The pandemic has made many children fat and sick
Corona pounds don’t just affect adults. Many children have also gained weight during the pandemic. This applies to every sixth young person between the ages of 3 and 17. In the 10 to 12 age group, almost every third person has gained weight. There are also other physical and mental injuries. A recent study shows how dramatic the situation has become.
Once again, it hits poorer children in particular
Children and adolescents from low-income families were twice as likely to be affected by unhealthy weight gain as their peers from high-income families (23 to 12 percent). The social gap is even wider in this respect than before the pandemic.
This is shown by a representative parent survey commissioned by the German Obesity Society (DAG). It is still unclear whether and – if so – by how much the already alarmingly high number of overweight children and young people has increased in the course of the pandemic.
More children hospitalized for obesity
The last nationwide survey on the subject dates from 2017. Even then, 15.4 percent of 3 to 17-year-olds were overweight and 5.9 percent were even obese. Nationwide current data are missing. A clear indication, however, is that according to the DAK-Gesundheit, hospital treatments for obesity in children and adolescents increased significantly in 2020.
“We have never seen weight gain on the scale seen since the pandemic began,” explains Dr. Susann Weihrauch-Blüher, spokeswoman for the Working Group on Obesity in Children and Adolescents (AGA) of the DAG.
How childhood obesity is harmful
Being overweight is unhealthy at any age, but it is particularly risky in childhood and adolescence:
- Obesity is stubborn. In most cases, fat children grow into fat adults.
- Overweight children already develop pathological changes such as diabetes, fatty liver or high blood pressure.
- The psyche also suffers from the pounds: a lack of self-confidence and shame, bullying and depression can be the result.
- The longer you live with obesity, the greater the risk of consequential health damage.
More media consumption, less movement
For the current study, the opinion research institute Forsa surveyed a total of 1,004 parents with children aged 3 to 17 in March and April 2022. In addition to the weight gain, the survey revealed many other problematic health consequences of the corona pandemic for the children:
- 44 percent of children and young people exercise less than before the pandemic, and the figure for children aged 10 to 12 is even 57 percent.
- Physical fitness has deteriorated in 33 percent of children and young people, and the figure is as high as 48 percent in children aged 10 to 12.
- For 43 percent of children and young people, the pandemic is having a “moderate” or “strong” psychological impact.
- 70 percent of children and young people have increased media use.
- 27 percent of children and young people reach for sweets more often than before.
Of particular concern, these trends appear to have intensified since the first lockdown.

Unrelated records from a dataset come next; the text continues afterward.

(** * Script-to-video generator: a shallow embedding of [app.py]

    The development follows the source top-down: the text utilities
    ([split_into_scenes], [safe_keyword_text]), the media values that MoviePy
    and Pillow hand back (images, audio clips, video clips), and the
    effectful pipeline ([fetch_image_from_pexels], [make_placeholder_image],
    [build_video]) written in a state-and-exception monad over a world made
    of a file system and a log of the external calls.

    Python [str] values that the program inspects character by character are
    lists of Unicode code points ([list N]); file names, dictionary keys and
    exception messages, which the program only builds and passes on, are
    [string]s.  Durations are Python floats; the program only compares them
    ([max]) and hands them on, which is exact on finite floats, so they are
    modelled as rationals. *)

From Stdlib Require Import ZArith NArith QArith Lia.
From stdpp Require Import base list strings gmap pretty.

Abbreviation str := (list N).

(** ** Python [str] values *)

Module Text.

Local Open Scope N_scope.

(** A literal of the source, as code points. *)
Definition py (s : string) : str :=
  map Ascii.N_of_ascii (String.list_ascii_of_string s).

Definition NL : N := 10.
Definition SP : N := 32.

(** [str.isspace] on one code point; the same set drives [str.strip],
    [str.split()] and the regex class [\s] on [str] patterns. *)
Definition isspace (c : N) : bool :=
  ((9 <=? c) && (c <=? 13)) || ((28 <=? c) && (c <=? 32))
  || (c =? 133) || (c =? 160) || (c =? 5760)
  || ((8192 <=? c) && (c <=? 8202))
  || (c =? 8232) || (c =? 8233) || (c =? 8239) || (c =? 8287)
  || (c =? 12288).

(** The regex class [[A-Za-z0-9]]. *)
Definition is_alnum (c : N) : bool :=
  ((65 <=? c) && (c <=? 90)) || ((97 <=? c) && (c <=? 122))
  || ((48 <=? c) && (c <=? 57)).

(** The regex class [[.!?]]. *)
Definition is_terminator (c : N) : bool :=
  (c =? 46) || (c =? 33) || (c =? 63).

Fixpoint lstrip (s : str) : str :=
  match s with
  | [] => []
  | c :: s' => if isspace c then lstrip s' else s
  end.

Definition rstrip (s : str) : str := rev (lstrip (rev s)).

(** [s.strip()] *)
Definition strip (s : str) : str := rstrip (lstrip s).

Fixpoint starts_with (p s : str) : bool :=
  match p, s with
  | [], _ => true
  | _ :: _, [] => false
  | a :: p', b :: s' => (a =? b) && starts_with p' s'
  end.

(** [p in s] *)
Fixpoint str_contains (p s : str) : bool :=
  match s with
  | [] => starts_with p []
  | _ :: s' => starts_with p s || str_contains p s'
  end.

(** [sep.join(l)] *)
Fixpoint str_join (sep : str) (l : list str) : str :=
  match l with
  | [] => []
  | [x] => x
  | x :: l' => x ++ sep ++ str_join sep l'
  end.

(** [s.split(sep)] for a non-empty [sep], scanning left to right: [cur]
    holds the piece being read (reversed) and [skip] the number of
    characters of an already recognised separator still to pass over. *)
Fixpoint split_go (sep : str) (skip : nat) (cur : str) (s : str) : list str :=
  match s with
  | [] => [rev cur]
  | c :: s' =>
      match skip with
      | S k => split_go sep k cur s'
      | O =>
          if starts_with sep s
          then rev cur :: split_go sep (length sep - 1) [] s'
          else split_go sep 0 (c :: cur) s'
      end
  end.

Definition str_split (sep : str) (s : str) : list str := split_go sep 0 [] s.

(** [s.split()]: maximal runs of non-whitespace characters. *)
Fixpoint words_go (cur : str) (s : str) : list str :=
  match s with
  | [] => match cur with [] => [] | _ => [rev cur] end
  | c :: s' =>
      if isspace c
      then match cur with
           | [] => words_go [] s'
           | _ => rev cur :: words_go [] s'
           end
      else words_go (c :: cur) s'
  end.

Definition str_words (s : str) : list str := words_go [] s.

(** [re.sub(r'[^A-Za-z0-9\s]', '', s)] *)
Definition drop_symbols (s : str) : str :=
  List.filter (fun c => is_alnum c || isspace c) s.

(** [re.sub(r'\s+', ' ', s)]: every maximal run of whitespace becomes one
    space; [in_run] tells that the run was already replaced. *)
Fixpoint collapse_go (in_run : bool) (s : str) : str :=
  match s with
  | [] => []
  | c :: s' =>
      if isspace c
      then if in_run then collapse_go true s' else SP :: collapse_go true s'
      else c :: collapse_go false s'
  end.

Definition collapse_ws (s : str) : str := collapse_go false s.

(** [re.split(r'(?<=[.!?])\s+', s)].  A match starts at a whitespace
    character whose predecessor is one of [.!?] and extends over the whole
    run of whitespace.  [after_term] says that the previous character was
    a terminator, [in_gap] that a match is being consumed. *)
Fixpoint re_split_go (after_term in_gap : bool) (cur : str) (s : str)
  : list str :=
  match s with
  | [] => [rev cur]
  | c :: s' =>
      if isspace c then
        if in_gap then re_split_go false true cur s'
        else if after_term then rev cur :: re_split_go false true [] s'
        else re_split_go false false (c :: cur) s'
      else re_split_go (is_terminator c) false (c :: cur) s'
  end.

Definition re_split_sentences (s : str) : list str :=
  re_split_go false false [] s.

(** Whitespace-only strings, the empty one included. *)
Definition all_space (s : str) : Prop := Forall (λ c, isspace c = true) s.

(** A word: a non-empty string without whitespace. *)
Definition no_space (s : str) : Prop := Forall (λ c, isspace c = false) s.
Definition is_word (s : str) : Prop := s <> [] /\ no_space s.

(** The number of words of a phrase, [len(s.split())]. *)
Definition word_count (s : str) : nat := length (str_words s).

End Text.

Import Text.

(** ** Scene segmentation and keyword extraction *)

Definition blank_line : str := [NL; NL].

(** [[p.strip() for p in xs if p.strip()]] *)
Definition stripped_nonempty (xs : list str) : list str :=
  filter (λ p : str, p ≠ []) (strip <$> xs).

(** One turn of the grouping loop: [chunk.append(s)], then flush the chunk
    once it holds three sentences. *)
Definition group_step (st : list str * list str) (s : str)
  : list str * list str :=
  let '(scenes, chunk) := st in
  let chunk := chunk ++ [s] in
  if (3 <=? length chunk)%nat
  then (scenes ++ [str_join [SP] chunk], [])
  else (scenes, chunk).
(** ** Floats

    A Python float is an IEEE 754 binary64 number: a [spec_float] that is
    valid for 53 bits of precision and a maximal exponent of 1024. *)

Definition prec : Z := 53.
Definition emax : Z := 1024.

Definition float_valid (f : spec_float) : Prop := valid_binary prec emax f = true.

Definition float_zero : spec_float := S754_zero false.
Definition float_one : spec_float := S754_finite false 4503599627370496 (-52).
Definition float_half : spec_float := S754_finite false 4503599627370496 (-53).
Definition float_two : spec_float := S754_finite false 4503599627370496 (-51).
Definition float_minus_one : spec_float := S754_finite true 4503599627370496 (-52).

(** The chained comparison [0 <= bias <= 1]; a comparison with NaN is
    false. *)
Definition in_unit_interval (bias : spec_float) : bool :=
  SFleb float_zero bias && SFleb bias float_one.

(** The number a float in the unit interval denotes: zero, or a positive
    [m * 2^e] that does not exceed one. *)
Definition denotes_unit_value (f : spec_float) : Prop :=
  match f with
  | S754_zero _ => True
  | S754_finite false m e => (e <= 0)%Z /\ (Z.pos m <= 2 ^ (- e))%Z
  | _ => False
  end.

(** ** The world: console, file system and heap *)

Inductive node : Type :=
| Dir
| File (content : string).

Record World : Type := mkWorld {
  stdin : list string;                 (* the lines [input()] has not read yet *)
  stdout : list string;                (* what was written, oldest first *)
  fs : gmap string node;               (* the paths that exist *)
  heap : gmap loc (gmap Z pyvalue)     (* the dictionaries, by reference *)
}.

After all, the survey revealed a positive effect of the pandemic: 34 percent of families now eat together more often than before.
Advertising bans and sugar tax: Experts call for immediate measures
Experts from the German Obesity Society are now calling for a “Marshall Plan” against the obesity epidemic in children and adolescents. This includes immediate measures that scientists have been calling for for a long time:
- a tax on sugary drinks,
- Advertising barriers for unhealthy foods and
- a strengthening of chronically underfunded obesity therapy
These are all measures that have already been implemented in other countries and have proven their effectiveness. Example Great Britain: Since April 2018, there has been a levy on drinks that contain at least 5 grams of sugar per 100 milliliters. It is 18 pence (21 cents) from 5 grams and 28 pence (33 cents) from 8 grams.
UK: 30 percent less sugar a day
According to a study by the University of Oxford, the average sugar content of soft drinks has fallen – from 4.4 grams (2015) to 2.9 grams per 100 millilitres (2018). Extrapolated to the average consumption of sugar sodas, this would correspond to a reduction of 30 percent per capita and day.
Sales of soft drinks, which are subject to the sugar tax, fell by 50 percent over the study period, while sales of sugar-free and low-sugar beverages increased by 40 percent. These changes accelerated between 2017 and 2018 – probably triggered by the introduction of the sugar tax, according to the study authors.
UAE: progress is being made, but still work to do
The UAE government introduced a 50% excise duty on Sugar Sweetened Beverages (SSBs) from 1st January 2020 and this had the positive dual effect on consumption, not only of making such beverages less affordable but also signalling these products can be a health risk. Unhealthy food, particularly the abundance of convenient and cheap restaurants and home deliveries however is not restricted and combined with increased in activity due to being stuck at home has also taken its toll on the youth of the UAE.